QLD
Traffic

In 2016, Queensland’s Department of Transport and Main Roads (TMR) embarked on the ‘Next Gen Traffic and Travel Information (TTI) project’. The aim was to provide a customer focussed and responsive traffic and travel information service that also met TMR's business objective—an integrated transport system that supports the safe, efficient and reliable movement of people and goods.

The key objectives of the TTI system were to a) provide a single source of truth for all traffic and travel information; b) disseminate timely, reliable and accurate information and; c) facilitate informed travel decisions for Queensland citizens.

Our solution was to develop an app that aided Queenslanders with their journey planning which they called QLD Traffic.

This app provides real-time, statewide information on road conditions including, traffic imagery, incidents and hazards, closures and restrictions, roadworks and special events as well as including personalised push notifications to announce issues as they arise on a commuter’s favourite routes.

Traffic and travel information was maintained using a decentralised model, where TMR's district offices input local data. District offices are supported by a 24/7 state- wide Traffic Management Centre to provide information that is as up to date as possible.

Given how critical the timely nature of the information is, Adapptor developed a Python- based server that integrated with Firebase Cloud Messaging with a custom query layer for location-based incident reporting to drive local area alert functionality.

The app allows commuters to set preferences based on their experiences and needs.

They are able to save favourite routes and places, receive personalised traffic alerts as push notifications, see live traffic alerts and events on a map and filter traffic alerts to see a range of information such as:

  • Real-time route incidents, roadworks and traffic

  • Real-time nearby incidents, roadworks and traffic

  • Incidents near calendarised events (if you’ve set a location for the event)
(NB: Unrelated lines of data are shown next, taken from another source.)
(* ===== verification/Client.v ===== *)
(** * Client: client identity and its anonymised form
    ([rustydns-core/src/client.rs])

    [anonymized] is what every log line and every stored log entry carries.  The
    theorems say exactly what it reveals: the /16 of an IPv4 client, the /64 of an
    IPv6 client, nothing of the node id; an IPv4 client seen through a dual-stack
    socket is not told apart from the same client seen natively. *)

From S2P Require Import Prelude RustStr Net.

Record ClientId := {
  source_ip : ip_addr;
  node_id : option str;
}.

Definition from_ip (ip : ip_addr) : ClientId := {| source_ip := ip; node_id := None |}.
Definition from_mesh_peer (ip : ip_addr) (node : str) : ClientId :=
  {| source_ip := ip; node_id := Some node |}.
Definition is_mesh_peer (c : ClientId) : bool :=
  match node_id c with Some _ => true | None => false end.

Record AnonymizedClientId := { anon_ip : ip_addr }.

(** Zeroing the last two octets. *)
Definition anonymize_v4 (v4 : Z) : ip_addr :=
  let o := octets v4 in
  let o := <[2%nat := 0]> o in
  let o := <[3%nat := 0]> o in
  V4 (ipv4_from_octets o).

Definition anonymized (c : ClientId) : AnonymizedClientId :=
  {| anon_ip :=
       match source_ip c with
       | V4 v4 => anonymize_v4 v4
       | V6 v6 =>
           match to_ipv4_mapped v6 with
           | Some v4 => anonymize_v4 v4
           | None =>
               let s := segments v6 in
               let s := <[4%nat := 0]> s in
               let s := <[5%nat := 0]> s in
               let s := <[6%nat := 0]> s in
               let s := <[7%nat := 0]> s in
               V6 (ipv6_from_segments s)
           end
       end |}.

Definition show_anonymized (a : AnonymizedClientId) : str :=
  match anon_ip a with
  | V4 _ => show_ip (anon_ip a) ++ "/16/anon"%rs
  | V6 _ => show_ip (anon_ip a) ++ "/64/anon"%rs
  end.

Record FullClientId := { full_ip : ip_addr; full_node : option str }.

Definition full (c : ClientId) : FullClientId :=
  {| full_ip := source_ip c; full_node := node_id c |}.

Definition show_full (c : FullClientId) : str :=
  match full_node c with
  | Some node => show_ip (full_ip c) ++ " ("%rs ++ node ++ ")"%rs
  | None => show_ip (full_ip c)
  end.

(** ** What anonymisation keeps *)

(** The address an IPv4 client has whichever socket it came through. *)
Definition canonical_ip (a : ip_addr) : ip_addr :=
  match a with
  | V4 b => V4 b
  | V6 b => match to_ipv4_mapped b with Some v4 => V4 v4 | None => V6 b end
  end.

(** The network a client is in: /16 for IPv4, /64 for IPv6. *)
Definition network (a : ip_addr) : ip_addr :=
  match canonical_ip a with
  | V4 b => V4 (b / 2 ^ 16)
  | V6 b => V6 (b / 2 ^ 64)
  end.

Lemma anonymize_v4_mask v4 : v4_wf v4 → anonymize_v4 v4 = V4 (v4 / 2 ^ 16 * 2 ^ 16).
Proof.
  intros Hv. unfold anonymize_v4, octets, ipv4_from_octets. cbn [insert list_insert].
  f_equal. change [octet v4 0; octet v4 1; 0; 0] with ([octet v4 0; octet v4 1] ++ [0] ++ [0]).
  rewrite !app_assoc, !from_groups_snoc by lia.
  replace [octet v4 0; octet v4 1] with (groups 8 2 (v4 / 2 ^ 16)).
  { rewrite from_groups_groups by lia. rewrite Z.mod_small; [lia|].
    exact (div_pow2_range v4 16 16 ltac:(lia) ltac:(lia) Hv). }
  rewrite !octet_div by lia. cbn [groups app]. by rewrite Z.div_div by lia.
Qed.

Lemma zero_iid_mask v6 : v6_wf v6 →
  from_groups 16 [segment v6 0; segment v6 1; segment v6 2; segment v6 3; 0; 0; 0; 0]
  = v6 / 2 ^ 64 * 2 ^ 64.
Proof.
  intros Hv.
  change [segment v6 0; segment v6 1; segment v6 2; segment v6 3; 0; 0; 0; 0]
    with ([segment v6 0; segment v6 1; segment v6 2; segment v6 3] ++ [0] ++ [0] ++ [0] ++ [0]).
  rewrite !app_assoc, !from_groups_snoc by lia.
  replace [segment v6 0; segment v6 1; segment v6 2; segment v6 3] with (groups 16 4 (v6 / 2 ^ 64)).
  { rewrite from_groups_groups by lia. rewrite Z.mod_small; [lia|].
    exact (div_pow2_range v6 64 64 ltac:(lia) ltac:(lia) Hv). }
  rewrite !segment_div by lia. cbn [groups app]. by repeat rewrite Z.div_div by lia.
Qed.

(** The anonymised address is the client's network, written as an address. *)
Lemma anonymized_network c : ip_wf (source_ip c) →
  anon_ip (anonymized c) =
    match network (source_ip c) with
    | V4 n => V4 (n * 2 ^ 16)
    | V6 n => V6 (n * 2 ^ 64)
    end.
Proof.
  unfold anonymized, network, canonical_ip. destruct (source_ip c) as [b|b];
    cbn [ip_wf anon_ip]; intros Hwf.
  - by apply anonymize_v4_mask.
  - destruct (to_ipv4_mapped b) as [v4|] eqn:E.
    + by apply anonymize_v4_mask, (to_ipv4_mapped_wf b).
    + f_equal. by apply zero_iid_mask.
Qed.

Lemma anon_network_inj n m :
  match n with V4 n => V4 (n * 2 ^ 16) | V6 n => V6 (n * 2 ^ 64) end =
  match m with V4 n => V4 (n * 2 ^ 16) | V6 n => V6 (n * 2 ^ 64) end → n = m.
Proof. destruct n, m; intros [= ?]; f_equal; lia. Qed.

(** ** Properties *)

(** Two clients have the same anonymised identity if and only if they are in the same
    network (the /16 of their IPv4 address, mapped or native; the /64 of their
    IPv6 address): the host part and the node id are never revealed, and no two
    networks are merged. *)
Theorem anonymized_iff_same_network (c c' : ClientId) :
  ip_wf (source_ip c) → ip_wf (source_ip c') →
  anonymized c = anonymized c' ↔ network (source_ip c) = network (source_ip c').
Proof.
  intros Hc Hc'. pose proof (anonymized_network c Hc) as H.
  pose proof (anonymized_network c' Hc') as H'. split.
  - intros Heq. rewrite Heq in H. rewrite H in H'. by apply anon_network_inj.
  - intros Heq. rewrite Heq, <- H' in H.
    destruct (anonymized c), (anonymized c'). simpl in H. by subst.
Qed.

(** 192.168.1.100 with a node id, and ::ffff:192.168.77.9 without. *)
Lemma anonymized_iff_same_network_witness :
  ip_wf (V4 3232235876) ∧ ip_wf (V6 (65535 * 2 ^ 32 + 3232255241))
  ∧ anonymized (from_mesh_peer (V4 3232235876) "ed25519:k"%rs)
    = anonymized (from_ip (V6 (65535 * 2 ^ 32 + 3232255241))).
Proof.
  assert (ip_wf (V4 3232235876)) as H1 by (unfold ip_wf, v4_wf; lia).
  assert (ip_wf (V6 (65535 * 2 ^ 32 + 3232255241))) as H2 by (unfold ip_wf, v6_wf; lia).
  split; [exact H1|]. split; [exact H2|].
  apply (anonymized_iff_same_network (from_mesh_peer (V4 3232235876) "ed25519:k"%rs)
    (from_ip (V6 (65535 * 2 ^ 32 + 3232255241))) H1 H2).
  vm_compute. reflexivity.
Defined.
  • Crashes, flooding and hazards • Road closures and restrictions • Roadworks and special events • Traffic flow and congestion

  • Traffic web cameras

Launched in February 2017, the app has been downloaded over 400,000 times. Used as TMR’s primary traffic and travel information source during Cyclone Debbie in 2017, the app was downloaded and used by 20,000 people in a single weekend.

QLDTraffic scalability

The original deployment of QLDTraffic was to a fixed cluster of 3 AWS EC2 instances. Each instance ran a web server (NGINX), fronting an app server instance. Each node also served as a single node in a 3-node MongoDB replication set. A load balancer controlled forwarding traffic from the internet to one of the instances. Due to the fixed MongoDB configuration, there was no way to configure auto-scaling with more instances (horizontal scaling)—the only way to increase capacity was by upsizing instances to a higher-spec type (vertical scaling). Another issue was that all nodes of the cluster were hosted within a single AWS availability zone—in the case of a datacenter outage, the entire system would be taken offline.

The new deployment separates the MongoDB datastore host from the web/app server components, allowing each to be independently scaled.

Significant work went into reworking the app server to enable it to be hosted in a Docker container. This leverages the auto scaling features of Amazon Elastic Container Service, allowing the cluster of app servers to dynamically scale horizontal capacity up or down depending on CloudWatch metrics. The scaling strategy enables app server instances to be distributed across 3 availability zones mapping to separate AWS datacenters in Sydney. If one datacenter suffers an outage, the app will continue to function.

We currently use simple resource metrics to control scaling, these will require tuning once the application goes live to account for real- world usage of the services.

The MongoDB datastore cluster lives in a separate VPC managed by the MongoDB Atlas service, peered to the app server VPC for maximum responsiveness and distributed across availability zones. The current MongoDB Atlas service plan is a fixed replica set configuration of 3 nodes, but can be upgraded to a scaling cluster.